Eğitim İş Elbistan Temsilcisi Hasan Hamamcı açıklamalarının devamında şunlara yer verdi: “Laik demokratik Cumhuriyetimizin yapısını değiştirmeye yönelik bölücü, gerici ve ırkçı ittifakın yeni bir ürünü olan sözde demokratikleşme paketi bizzat Başbakan tarafından açıklanmış bulunmaktadır.
Türkiye’nin demokratikleşmesinin önünde, örgütlenme özgürlüğünden düşünce özgürlüğüne, özel yaşamın gizliliğinden işçi haklarına birçok sorun varken ve ülke adeta açık bir cezaevine çevrilmişken, demokratik ve meşru protesto haklarını kullananlar bizzat kolluk kuvvetlerince yaralanıp öldürülürken bu pakete demokratikleşme paketi demek ya safdilliğin ya da işbirlikçiliğin göstergesidir. Bu paket ulus ve sınıf kimliğini ortadan kaldırıp ülkeyi ve toplumu küresel politikalar doğrultusunda etnik-dinsel temelde parçalayıp emperyalizme dikensiz gül bahçesi bırakma paketidir.

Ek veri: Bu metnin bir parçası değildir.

(* ===== verification/Controller.v ===== *)
(** * The pool of bridges

    [crates/ssh-proxy/src/controller.rs] and
    [controller/bridge_manager.rs]: one worker task per slot connects a
    bridge, publishes it, waits for its end and tries again with a growing,
    jittered delay; the listeners' handlers take the least loaded connected
    bridge, and wait for one when there is none.

    The tasks share [SharedState].  Each section of code between two points
    where the tasks can interleave is a step.  Bridges are named by numbers;
    the connection attempts themselves, their errors and the random seed come
    with the events. *)
From S2P Require Import Prelude RustStr Mux.

(** ** State *)

Record BridgeWorkerState := MkWorker {
  connected : bool;
  generation : Z;
  connect_attempts : Z;
  successful_connects : Z;
  failed_connects : Z;
  disconnects : Z;
  retry_count : Z;
  last_error : option string;
  selected_protocol : option string;
  last_successful_protocol : option string;
  last_event : option string;
}.

Definition BridgeWorkerState_new : BridgeWorkerState :=
  MkWorker false 0 0 0 0 0 0 None None None None.

(** The 64 bit counters of a worker only count its own events, so they do not
    wrap in practice; they are kept at their width all the same. *)
Definition inc64 (n : Z) : Z := wrap_u 64 (n + 1).

(** Where a worker task is: about to try, connecting, with a bridge it has not
    published yet, waiting for its end, after it, about to sleep, sleeping
    for some milliseconds, over. *)
Inductive WorkerPc :=
| WLoop | WConnecting | WConnected (h : nat) | WServing (h : nat) | WEnded | WRetry
| WSleeping (ms : Z) | WDone.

Ulusal değerlerle kavgalı olduğunu her uygulamasında ortaya koyan AKP, bu sefer de demokratikleşme adı altında ilkokullarda okutulan Andımız’ı hedefine almıştır. Ümmet toplumundan ulus toplumuna geçişin sembolü olan Andımız’a karşı özellikle son yıllarda gerici ve bölücü yapıların eş zamanlı kampanya başlatmalarına AKP bu paket ile karşılık vermiştir. Japonya’dan ABD’ye kadar birçok ülkede ulus bilincini güçlendirmek amacıyla kullanılan öğrenci andının ülkemizde ırkçılık olarak tanımlanması gerçeklikten yoksundur. Nitekim Danıştay 8. Dairesi de K:2011/982 sayılı kararında, Andımızda yer alan Türk kelimesinin bir ırkı değil, Türkiye Cumhuriyeti sınırları içerisinde yaşayan tüm vatandaşların ortak adı olduğunu vurgulamış ve Andımızın kaldırılmasına yönelik açılan davayı reddetmiştir.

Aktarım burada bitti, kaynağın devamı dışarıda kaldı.